Structurally, our global food system is not easily able to adapt to the loss of such a major producer as Ukraine. Only seven countries make up 86% of all wheat exports, and three countries hold 68% of the world’s wheat reserves. Conversely, 36 countries rely on Russia and Ukraine for more than 50% of their wheat imports. As such, the global wheat system is extremely concentrated and interconnected. Given this reality, changing to alternate sources of supply will be more difficult (for example, to ship wheat from Argentina to countries in Africa instead of from the Black Sea), further increasing costs. The US is expected to ship more corn to net importing countries to cover some of the balance, putting further pressure on our agricultural system to increase corn production.
For now, the consequences of this crisis are hitting the poorest the hardest. Poor consumers in low-income countries often spend upwards of 50% of their income on food, and so they are extremely sensitive to changes in price, especially for staples like bread. As a result of increased prices, many tens of millions are likely to face mass hunger, famine, malnutrition, and possible starvation. Experts predict that this problem will be acute in low-income countries.

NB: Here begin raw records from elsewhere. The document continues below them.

(* ===== verification/ReservationProtocol.v ===== *)
(** * Workers, servers and wakes in any interleaving

    The steps of workers and of other threads, each atomic under the lock it
    takes, over the state of [ReaderWorker]: operations of a server, routing a
    wake, registering, cancelling and taking, and the three parts of processing
    wakes.  In every state they reach every claim on a server has one holder, a
    worker that waits is queued or about to be woken, no assertion fails, and no
    take or cancellation of a holder misses. *)

From S2P Require Import Prelude Policy Startup Session Query Topology.
From S2P Require Import ServerList PoolConn Reader ReaderAcquire CapacityQueue ServerPool.
From S2P Require Import PoolSafety Reservations PoolOperations PoolTraces ReaderWorker.
From S2P Require Import ReservationLedger.
From Stdlib Require Import ZArith Ascii String List Bool Lia.
From stdpp Require Import base tactics list gmap strings relations.

Open Scope Z_scope.
Open Scope polar_scope.

(** ** State *)

(** The system, the wakes in local variables of threads that route them, the
    wakes a worker drained, the workers between the exchange of their flag and
    the swap of their queue, and the tokens whose wake could not be queued. *)
Record protocol := mkProtocol {
  px_system : reader_system;
  px_flight : list PolarDB_ReaderPoolReservationWake;
  px_draining : gmap Z (list wake_notification);
  px_swapping : gset Z;
  px_refused : gset Z
}.

Definition drained (x : protocol) (w : Z) : list wake_notification :=
  default [] (px_draining x !! w).

(** What a session, another thread or the end of the process may change of a
    worker: not its index, reservation and wakes. *)
Definition same_duty (th th' : PgSQL_Thread) : Prop :=
  th_worker_index th' = th_worker_index th /\ th_reservation th' = th_reservation th /\
  th_wakes th' = th_wakes th /\ th_wake_pending th' = th_wake_pending th.

Section Steps.
Context (pton4 : string -> option Z) (pton6 : string -> option (list Z)).

(** The caller of an operation on server [s] guarantees what it needs. *)
Definition ready_on (s : srv_id) (o : server_op) (y : reader_system) : Prop :=
  forall heap srv q, sy_servers y !! s = Some (heap, srv) ->
    sy_queues y !! sv_hid srv = Some q -> op_ready o (mkPool heap srv q).

(** The token counter does not wrap within a run, and UINT_MAX is no worker. *)
Definition may_draw (w : Z) (y : reader_system) : Prop :=
  sy_next_token y < 2 ^ 64 - 1 /\ is_u32 w.

(** The threads handler takes the wake. *)
Definition queues_wake (wk : PolarDB_ReaderPoolReservationWake) (write_ok : bool)
    (y : reader_system) : bool :=
  match handler_queue_wake wk write_ok y with
  | Some (queued, _) => queued
  | None => false
  end.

It is unlikely that this crisis will be constrained to low-income countries for long, however. European and American consumers are already facing tough choices due to record high food and energy prices that seem unlikely to abate any time soon.
Global aid agencies have stepped quickly into the fray, committing tens of billions of dollars in food aid. The World Bank recently announced an additional $12 billion in aid (on top of an earlier package of $18 billion) for a total of $30 billion dollars to boost food and fertilizer production, support trade, and support vulnerable households and producers globally. The aim of this assistance is to increase the supply of energy and fertilizer, help farmers increase plantings and yields, remove policies that block exports and imports, stop diverting food to biofuel, and discourage unnecessary storage.

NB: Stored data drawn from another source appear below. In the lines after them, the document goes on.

Lemma step_agrees x x' G : agrees x G -> step x x' -> exists G', agrees x' G'.
Proof.
  intros A H. destruct H as
    [x s o wake y' Hs Hr H | x cx f1 wk f2 write_ok next y' Hf H | x cx w sess sess' y' Hd H
    | x cx w id next y' H | x cx w sess current r next y' H | x w pending y' Hw Hdr H
    | x w wakes y' Hw H | x cx w n wakes ready next y' Hn H | x threads attached shutdown H].
  - destruct (operation_agrees pton4 pton6 x G s o A Hs Hr) as (wake' & y1 & G' & H' & A').
    rewrite H in H'. simplify_eq. by exists G'.
  - destruct (route_agrees x G cx f1 wk f2 write_ok A Hf) as (next' & y1 & G' & H' & A' & _).
    rewrite H in H'. simplify_eq. by exists G'.
  - destruct (thread_known _ _ _ _ _ H) as [th Hth].
    destruct (register_agrees x G cx w sess th A Hth Hd) as (sess1 & y1 & G' & H' & A').
    rewrite H in H'. simplify_eq. by exists G'.
  - destruct (thread_known _ _ _ _ _ H) as [th Hth].
    destruct (cancel_agrees x G cx w id th A Hth) as (next' & y1 & G' & H' & A' & _).
    rewrite H in H'. simplify_eq. by exists G'.
  - destruct (thread_known _ _ _ _ _ H) as [th Hth].
    destruct (take_agrees x G cx w sess current th A Hth) as (r' & next' & y1 & G' & H' & _ & A').
    rewrite H in H'. simplify_eq. by exists G'.
  - destruct (thread_known _ _ _ _ _ H) as [th Hth].
    destruct (exchange_agrees x G w th A Hth) as [H' A'].
    rewrite H in H'. simplify_eq. exists G. by apply A'.
  - destruct (thread_known _ _ _ _ _ H) as [th Hth].
    destruct (swap_agrees x G w th A Hth) as [H' A'].
    rewrite H in H'. simplify_eq. by exists G.
  - destruct (thread_known _ _ _ _ _ H) as [th Hth].
    destruct (process_agrees x G cx w n wakes th A Hth Hn) as (rd & next' & y1 & G' & H' & A' & _).
    rewrite H in H'. simplify_eq. by exists G'.
  - exists G. by apply other_agrees.
Qed.

(** The states of a run that starts with no reservation. *)
Definition reached (x : protocol) : Prop :=
  exists y, fresh_system y /\ rtc step (starting y) x.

Ultimately experts believe this crisis will not abate without reintegrating Ukraine’s food production into the global food system, a prospect that seems increasingly unlikely in the near term due to the intense escalation in fighting and present lack of negotiations between Russia and Ukraine. Until then, it is likely that food and energy prices will continue to remain high, driving up prices even for staple foods.

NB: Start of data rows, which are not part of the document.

Lemma read_quoted_set name v rest :
  no_char " " name = true ->
  read_set ("SET " ++ name ++ " = '" ++ polardb_append_sql_literal v ++ "'; " ++ rest)
  = Some ((name, v), rest).
Proof.
  intros H. pose proof (read_set_value name
    (String QUOTE (polardb_append_sql_literal v ++ String QUOTE ("; " ++ rest))) H) as Hr.
  cbn [read_value] in Hr. rewrite Ascii.eqb_refl, unquote_literal in Hr by done.
  cbn [mbind option_bind] in Hr. rewrite expect_app in Hr. exact Hr.
Qed.

Lemma read_number_set name n rest :
  no_char " " name = true ->
  read_set ("SET " ++ name ++ " = " ++ decimal n ++ "; " ++ rest) = Some ((name, decimal n), rest).
Proof.
  intros H. rewrite read_set_value by done.
  destruct (decimal_digits ";" n) as [H1 _]; [intros d; cbn; intuition; by subst|].
  destruct (decimal_digits QUOTE n) as [_ (d&r&Hd&Hq)]; [intros d; cbn; intuition; by subst|].
  pose proof (upto_app ";" (decimal n) (" " ++ rest) H1) as Hu.
  change (String ";" (" " ++ rest)) with ("; " ++ rest) in Hu.
  replace (read_value (decimal n ++ "; " ++ rest)) with (upto ";" (decimal n ++ "; " ++ rest)).
  - rewrite Hu. cbn [mbind option_bind]. by rewrite expect_app.
  - rewrite Hd. cbn [String.append read_value]. by rewrite Hq.
Qed.

Lemma read_mode_set mode rest :
  read_set (polardb_wait_mode_set_statement mode ++ rest)
  = Some (("polar_consistency_mode",
           match mode with WaitMode_STRICT => "strict" | WaitMode_BEST_EFFORT => "best_effort" end),
          rest).
Proof. by destruct mode. Qed.

Lemma read_timeout_set ms rest :
  read_set ("SET polar_proxy_wait_timeout_ms = " ++ decimal ms ++ "; " ++ rest)
  = Some (("polar_proxy_wait_timeout_ms", decimal ms), rest).
Proof. apply (read_number_set "polar_proxy_wait_timeout_ms"). done. Qed.

Lemma read_wait_set tgt rest :
  read_set ("SET polar_xact_split_wait_lsn = '" ++ decimal tgt ++ "'; " ++ rest)
  = Some (("polar_xact_split_wait_lsn", decimal tgt), rest).
Proof.
  destruct (decimal_digits QUOTE tgt) as [Hq _]; [intros d; cbn; intuition; by subst|].
  rewrite <- (no_quote_is_literal _ Hq) at 1.
  apply (read_quoted_set "polar_xact_split_wait_lsn"). done.
Qed.

Lemma read_xids_set xids rest :
  read_set ("SET polar_xact_split_xids = '" ++ polardb_append_sql_literal xids ++ "'; " ++ rest)
  = Some (("polar_xact_split_xids", xids), rest).
Proof. apply (read_quoted_set "polar_xact_split_xids"). done. Qed.

Lemma read_sets_cons n a p q :
  read_set p = Some (a, q) ->
  read_sets (S n) p = '(l, r) ← read_sets n q; Some (a :: l, r).
Proof. intros H. cbn [read_sets]. by rewrite H. Qed.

To date, the Coop has been largely insulated from these changes, seeing impacts only in the form of increased prices across the board due to inflationary concerns across the economy. But the longer the war ravages on, the more likely it is that these inflationary pressures (and associated high prices) are here to stay. It will take time (and money) to shift to alternative sources of supply, if that is even possible.
As a result of increased prices, many tens of millions are likely to face mass hunger, famine, malnutrition, and possible starvation.
Coop members are not totally powerless to watch this crisis unfold. The World Food Programme runs entirely on donations, and is currently facing a 50% budget shortfall due to the increase in food prices. Donations to the WFP will go directly towards reducing hunger and averting famine in the hardest hit areas of the world.
Beyond that, we can demand that our policymakers remove protectionist trade policies to ensure the food, fertilizers, and humanitarian supplies are exempt from sanctions, and encourage greater market transparency to avoid profiteering behavior. After that, all we can hope for is a swift end to the violence.
John B. Thomas is a consultant working on environmental policy. He has been a Coop member since 2012.